Weekend Links: October 10, 2015

I went and saw The Martian last Sunday. It was excellent. The important thing, though, is that I’m still giving away a paperback copy of the book to celebrate both the release of the film.

At The Guardian, George R.R. Martin talks about our collective literary obsession with Mars. It’s a great read, as Martin is incredibly well-read and has an amazing memory for sci-fi history.

Here’s an interesting discussion about some sexism you can find in The Martian. Personally, I think this is some pretty nitpicky stuff, but I don’t think it hurts to point it out in the hopes that future writers will do better.

It’s October, and in addition to being Pumpkin Spice Season it’s also Let’s Talk About Racist Halloween Costumes Season. I can’t wait until we don’t have to keep having this discussion, but hear it is in the meantime.

In the Halloween spirit, the Hairpin has a list of 32 Horror Movies That [Probably] Aren’t About Women Being Sex-Murdered.

At the London Film Festival, Geena Davis shined a spotlight on gender inequality in children’s and family entertainment. I’ve been thinking about this a lot this week, actually, with the release of a new trailer for Pixar’s The Good Dinosaur, which doesn’t seem to have any female characters whatsoever.

That said, this piece at io9 about the making of The Good Dinosaur is pretty intriguing. I’m still thinking I might skip it in the theater, but it sounds like Pixar is doing some really innovative stuff with the animation. It certainly looks like a beautiful piece of work, though that’s never been part of my reservations about the film.

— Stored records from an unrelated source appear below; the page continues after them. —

(* ===== verification/Config.v ===== *)
(** The configuration of internal/app/config.go: defaults, the fields of the
    configuration file over the flags, the checks before start-up, the delays
    between reconnections, and the form fields are rewritten to; with the checks
    of policy.go, front_proxy.go and local_http.go it calls.  [url.Parse],
    [time.ParseDuration] and the JSON decoder are parameters. *)

From Stdlib Require Import ZArith Lia Strings.Byte Floats.SpecFloat.
From stdpp Require Import base numbers list gmap.
From S2P Require Import Prelude GoStrings GoNet NetAddr GoTime Wire WireV3 Client Policy Sniff Socks5 Upstream EchDns.

Local Open Scope Z_scope.
Local Open Scope go_scope.

(** * Durations *)

(** Nanoseconds, as [time.Duration]. *)
Definition Second : Z := 1000000000.

Record GlobalConfig : Type := mkGlobal {
  DialTimeout : Z; WSHandshakeTimeout : Z; ReconnectDelay : Z; ReconnectMaxDelay : Z; ReconnectJitter : Z;
  RTTProbeTimeout : Z; DNSQueryTimeout : Z; ECHRetryDelay : Z; UDPReadTimeout : Z; ShutdownTimeout : Z;
  AuthSkew : Z; PreAuthTimeout : Z; DNSCacheTTL : Z; ReadBuf : Z;
}.

Definition defaultGlobalConfig : GlobalConfig := {|
  DialTimeout := 3 * Second; WSHandshakeTimeout := 5 * Second; ReconnectDelay := Second;
  ReconnectMaxDelay := 30 * Second; ReconnectJitter := 500 * 1000000; RTTProbeTimeout := 2 * Second;
  DNSQueryTimeout := 3 * Second; ECHRetryDelay := 2 * Second; UDPReadTimeout := Second;
  ShutdownTimeout := 5 * Second; AuthSkew := 300 * Second; PreAuthTimeout := 5 * Second;
  DNSCacheTTL := 300 * Second; ReadBuf := 64 * 1024 |}.

(** The loop of [baseReconnectDelay], [n] rounds from [delay]. *)
Fixpoint reconnect_loop (cfg : GlobalConfig) (n : nat) (delay : Z) : Z :=
  match n with
  | O => delay
  | S n =>
      if (0 <? ReconnectMaxDelay cfg) && (ReconnectMaxDelay cfg <=? delay) then ReconnectMaxDelay cfg else
      let delay := wrapS 64 (delay * 2) in
      if (0 <? ReconnectMaxDelay cfg) && (ReconnectMaxDelay cfg <? delay) then ReconnectMaxDelay cfg
      else reconnect_loop cfg n delay
  end.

Mattel’s new super hero dolls kind of make me wish my daughter was young enough for me to buy them for her so I could play with them. I’m not sure I really understand why girls can’t just play with regular action figures instead of fashion dolls, though.

It looks like Minority Report is already headed towards cancellation, which sucks. I’ve actually been mostly enjoying the show, and I do plan to keep writing about it, but I really don’t know why I bother with any sci-fi shows on Fox anymore.

Twilight turned 10 years old this week, and Feminist Fiction has a great piece on why Stephenie Meyer’s cash-grabbing genderswap AU fanfic of her own work is a terrible idea.

Also at Feminist Fiction this week: an analysis of Not-So-Strong Female Characters.

The Mary Sue looks back at how Xena: Warrior Princess changed television.

Also at The Mary Sue: What We Can Actually Learn by Reimagining the Manic Pixie Dreamgirl Trope

At Tor.com, Where to Begin With Margaret Atwood. My personal suggestion? Start with The Edible Woman and read every word she’s ever written anywhere. Then, try to live a hundred more years so you can catch her Future Library novel, Scribbler Moon.

Bitch Media interviews Ann VanderMeer, editor of Sisters of the Revolution.

It’s been a pretty rad birthday week for me, with two long-awaited books being released this Tuesday: Kameron Hurley’s Empire Ascendant and Ann Leckie’s Ancillary Mercy. That means both authors have been making the rounds promoting their work.

Kameron Hurley was interviewed at Bull Spec and on Midnight in Karachi and wrote guest posts for My Bookish Ways and the Barnes & Noble Sci-Fi and Fantasy Blog.

Ann Leckie did a Reddit AMA (highlights at Tor.com), wrote an FAQ for her Big Idea post, and was interviewed at the Barnes & Noble Sci-Fi and Fantasy Blog.